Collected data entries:
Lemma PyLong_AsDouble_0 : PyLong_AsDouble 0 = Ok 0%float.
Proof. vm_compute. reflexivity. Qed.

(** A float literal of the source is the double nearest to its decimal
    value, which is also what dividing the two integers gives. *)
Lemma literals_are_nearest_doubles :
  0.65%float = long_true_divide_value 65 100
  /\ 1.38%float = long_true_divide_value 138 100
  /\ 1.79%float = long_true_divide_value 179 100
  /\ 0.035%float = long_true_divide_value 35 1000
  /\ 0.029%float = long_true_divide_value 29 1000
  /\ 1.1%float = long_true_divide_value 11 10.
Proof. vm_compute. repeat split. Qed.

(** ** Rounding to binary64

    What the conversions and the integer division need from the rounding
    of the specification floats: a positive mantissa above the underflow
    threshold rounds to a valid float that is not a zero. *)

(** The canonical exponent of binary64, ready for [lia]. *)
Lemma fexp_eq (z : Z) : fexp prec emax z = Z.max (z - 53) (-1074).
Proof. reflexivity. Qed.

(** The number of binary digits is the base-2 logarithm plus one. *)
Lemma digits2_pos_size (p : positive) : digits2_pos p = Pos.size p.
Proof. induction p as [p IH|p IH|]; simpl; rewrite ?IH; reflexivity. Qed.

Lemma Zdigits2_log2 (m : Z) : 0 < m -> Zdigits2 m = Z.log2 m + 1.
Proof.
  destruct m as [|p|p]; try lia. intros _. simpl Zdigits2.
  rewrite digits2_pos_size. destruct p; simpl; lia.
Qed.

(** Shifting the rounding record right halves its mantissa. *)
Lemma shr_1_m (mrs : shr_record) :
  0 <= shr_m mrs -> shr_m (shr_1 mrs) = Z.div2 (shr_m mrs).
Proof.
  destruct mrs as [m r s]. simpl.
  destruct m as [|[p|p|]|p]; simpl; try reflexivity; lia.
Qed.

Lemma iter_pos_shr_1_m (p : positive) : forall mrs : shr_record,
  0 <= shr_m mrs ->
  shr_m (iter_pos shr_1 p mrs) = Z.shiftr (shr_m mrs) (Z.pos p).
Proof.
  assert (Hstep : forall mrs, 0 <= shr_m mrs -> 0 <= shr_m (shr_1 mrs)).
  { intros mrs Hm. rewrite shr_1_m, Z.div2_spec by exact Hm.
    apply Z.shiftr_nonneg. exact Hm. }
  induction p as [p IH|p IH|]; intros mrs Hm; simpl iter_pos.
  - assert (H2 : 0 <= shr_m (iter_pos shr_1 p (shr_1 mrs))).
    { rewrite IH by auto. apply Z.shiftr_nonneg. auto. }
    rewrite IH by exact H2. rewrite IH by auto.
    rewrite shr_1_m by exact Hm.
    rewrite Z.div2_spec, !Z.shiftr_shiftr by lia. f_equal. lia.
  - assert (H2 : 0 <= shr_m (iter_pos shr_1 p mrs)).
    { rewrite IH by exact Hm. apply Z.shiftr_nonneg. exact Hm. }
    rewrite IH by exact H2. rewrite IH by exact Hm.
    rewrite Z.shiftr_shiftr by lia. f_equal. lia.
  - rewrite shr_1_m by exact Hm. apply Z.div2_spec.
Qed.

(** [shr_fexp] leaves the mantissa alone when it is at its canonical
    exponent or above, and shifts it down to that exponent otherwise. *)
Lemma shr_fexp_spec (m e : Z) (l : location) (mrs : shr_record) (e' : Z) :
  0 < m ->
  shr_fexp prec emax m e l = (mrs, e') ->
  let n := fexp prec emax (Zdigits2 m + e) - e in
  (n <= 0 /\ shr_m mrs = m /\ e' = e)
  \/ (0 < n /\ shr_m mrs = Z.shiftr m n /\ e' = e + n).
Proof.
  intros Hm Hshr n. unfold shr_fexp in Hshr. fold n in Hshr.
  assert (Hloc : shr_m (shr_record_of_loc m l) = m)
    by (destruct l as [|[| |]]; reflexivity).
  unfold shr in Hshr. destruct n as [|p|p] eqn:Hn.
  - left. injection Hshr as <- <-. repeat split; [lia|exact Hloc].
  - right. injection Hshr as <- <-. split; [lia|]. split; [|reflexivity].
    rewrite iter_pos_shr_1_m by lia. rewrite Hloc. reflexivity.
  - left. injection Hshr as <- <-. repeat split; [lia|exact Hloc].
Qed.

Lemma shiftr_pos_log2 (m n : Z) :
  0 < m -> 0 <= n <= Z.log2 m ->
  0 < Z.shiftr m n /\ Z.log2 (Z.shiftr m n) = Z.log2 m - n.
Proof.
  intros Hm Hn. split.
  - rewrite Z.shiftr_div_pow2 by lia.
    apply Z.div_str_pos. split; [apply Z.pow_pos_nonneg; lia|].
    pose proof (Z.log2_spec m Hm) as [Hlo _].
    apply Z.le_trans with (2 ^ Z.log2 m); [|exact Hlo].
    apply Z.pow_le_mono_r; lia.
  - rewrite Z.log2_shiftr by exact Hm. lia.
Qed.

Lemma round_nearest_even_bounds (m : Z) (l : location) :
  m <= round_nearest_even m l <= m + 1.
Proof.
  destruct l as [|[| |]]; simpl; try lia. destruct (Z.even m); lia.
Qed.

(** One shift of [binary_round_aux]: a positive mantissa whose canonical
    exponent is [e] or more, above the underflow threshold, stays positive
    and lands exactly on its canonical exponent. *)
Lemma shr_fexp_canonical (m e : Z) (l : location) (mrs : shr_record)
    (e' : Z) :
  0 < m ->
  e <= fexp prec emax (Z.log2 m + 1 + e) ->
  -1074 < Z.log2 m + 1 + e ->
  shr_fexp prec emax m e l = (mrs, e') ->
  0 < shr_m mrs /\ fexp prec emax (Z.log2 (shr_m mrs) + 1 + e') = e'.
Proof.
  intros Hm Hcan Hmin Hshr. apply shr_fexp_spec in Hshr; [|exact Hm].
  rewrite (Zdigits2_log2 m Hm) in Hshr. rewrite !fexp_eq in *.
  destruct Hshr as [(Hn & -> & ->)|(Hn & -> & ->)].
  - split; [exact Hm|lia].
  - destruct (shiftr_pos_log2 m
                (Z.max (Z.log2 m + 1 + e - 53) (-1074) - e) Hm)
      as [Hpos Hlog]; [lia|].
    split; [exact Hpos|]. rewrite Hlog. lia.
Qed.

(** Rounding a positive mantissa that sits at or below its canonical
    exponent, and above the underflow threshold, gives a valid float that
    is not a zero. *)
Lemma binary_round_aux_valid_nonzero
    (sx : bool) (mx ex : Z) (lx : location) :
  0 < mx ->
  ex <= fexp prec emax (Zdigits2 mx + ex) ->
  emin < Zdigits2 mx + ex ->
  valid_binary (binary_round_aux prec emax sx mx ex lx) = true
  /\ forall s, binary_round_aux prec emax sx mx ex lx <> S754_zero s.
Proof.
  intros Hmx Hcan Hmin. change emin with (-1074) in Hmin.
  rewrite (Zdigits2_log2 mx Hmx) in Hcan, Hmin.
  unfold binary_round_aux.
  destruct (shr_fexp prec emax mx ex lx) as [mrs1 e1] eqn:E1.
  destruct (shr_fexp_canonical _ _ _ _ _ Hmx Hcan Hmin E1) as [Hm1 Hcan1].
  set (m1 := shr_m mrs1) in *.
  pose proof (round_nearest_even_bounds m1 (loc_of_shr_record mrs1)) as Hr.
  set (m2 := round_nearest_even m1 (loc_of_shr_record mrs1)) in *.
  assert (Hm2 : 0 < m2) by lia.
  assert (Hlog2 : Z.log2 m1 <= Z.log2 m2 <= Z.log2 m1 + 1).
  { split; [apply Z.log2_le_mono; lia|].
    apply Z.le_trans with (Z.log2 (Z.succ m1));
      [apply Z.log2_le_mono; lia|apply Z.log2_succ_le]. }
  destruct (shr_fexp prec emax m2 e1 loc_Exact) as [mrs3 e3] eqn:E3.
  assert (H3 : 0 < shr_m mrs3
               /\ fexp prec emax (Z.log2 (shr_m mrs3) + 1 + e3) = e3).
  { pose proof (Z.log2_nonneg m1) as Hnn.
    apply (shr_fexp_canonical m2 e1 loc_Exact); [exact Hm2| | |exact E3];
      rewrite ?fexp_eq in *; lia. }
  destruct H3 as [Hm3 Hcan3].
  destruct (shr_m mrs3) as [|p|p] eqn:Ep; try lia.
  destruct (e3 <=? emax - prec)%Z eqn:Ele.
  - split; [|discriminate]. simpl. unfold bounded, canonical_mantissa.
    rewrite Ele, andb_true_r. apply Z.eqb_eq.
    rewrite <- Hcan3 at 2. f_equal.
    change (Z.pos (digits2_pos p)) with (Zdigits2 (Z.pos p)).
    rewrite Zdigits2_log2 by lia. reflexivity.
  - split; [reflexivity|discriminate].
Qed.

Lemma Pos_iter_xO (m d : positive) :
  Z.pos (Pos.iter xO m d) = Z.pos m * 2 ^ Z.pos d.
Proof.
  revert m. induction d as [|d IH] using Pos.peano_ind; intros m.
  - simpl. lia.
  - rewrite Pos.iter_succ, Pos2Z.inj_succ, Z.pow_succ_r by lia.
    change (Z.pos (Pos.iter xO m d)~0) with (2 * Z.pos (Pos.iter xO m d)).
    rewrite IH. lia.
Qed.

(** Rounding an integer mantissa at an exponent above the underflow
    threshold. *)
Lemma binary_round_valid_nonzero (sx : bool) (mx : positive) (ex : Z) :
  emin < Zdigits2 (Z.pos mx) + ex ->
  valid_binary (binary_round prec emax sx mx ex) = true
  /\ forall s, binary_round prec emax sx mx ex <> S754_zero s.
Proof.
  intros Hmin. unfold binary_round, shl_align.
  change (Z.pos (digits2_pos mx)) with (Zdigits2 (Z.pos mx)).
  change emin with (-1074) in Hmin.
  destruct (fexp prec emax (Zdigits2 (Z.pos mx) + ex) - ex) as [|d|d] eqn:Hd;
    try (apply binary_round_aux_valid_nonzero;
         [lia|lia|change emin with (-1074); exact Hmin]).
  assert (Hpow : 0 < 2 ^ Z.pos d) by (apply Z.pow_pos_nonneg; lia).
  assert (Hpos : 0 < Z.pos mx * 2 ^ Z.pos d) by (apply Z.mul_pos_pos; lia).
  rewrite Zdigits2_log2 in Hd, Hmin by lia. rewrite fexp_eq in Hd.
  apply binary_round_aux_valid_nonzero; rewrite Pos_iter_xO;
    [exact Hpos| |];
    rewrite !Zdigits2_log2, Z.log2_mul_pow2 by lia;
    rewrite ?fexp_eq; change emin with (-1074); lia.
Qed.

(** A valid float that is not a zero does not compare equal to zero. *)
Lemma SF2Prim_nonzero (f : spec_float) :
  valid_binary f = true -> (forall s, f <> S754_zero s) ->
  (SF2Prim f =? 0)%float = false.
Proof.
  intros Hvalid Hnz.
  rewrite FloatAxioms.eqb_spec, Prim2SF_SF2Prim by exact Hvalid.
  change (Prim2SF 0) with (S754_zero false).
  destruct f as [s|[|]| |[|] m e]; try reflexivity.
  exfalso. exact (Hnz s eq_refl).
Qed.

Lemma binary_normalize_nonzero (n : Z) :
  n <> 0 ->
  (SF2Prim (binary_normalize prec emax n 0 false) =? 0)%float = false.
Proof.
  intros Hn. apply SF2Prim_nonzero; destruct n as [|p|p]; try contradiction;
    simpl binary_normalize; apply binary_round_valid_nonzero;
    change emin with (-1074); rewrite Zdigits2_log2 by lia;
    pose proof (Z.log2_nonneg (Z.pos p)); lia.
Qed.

PROBLEM DESCRIPTION:
If a line in the data holds the string "false", copy that line.

FINISHED EXERCISE:
  (SF2Prim f =? 0)%float = false.
  change (Prim2SF 0) with (S754_zero false).
  (SF2Prim (binary_normalize prec emax n 0 false) =? 0)%float = false.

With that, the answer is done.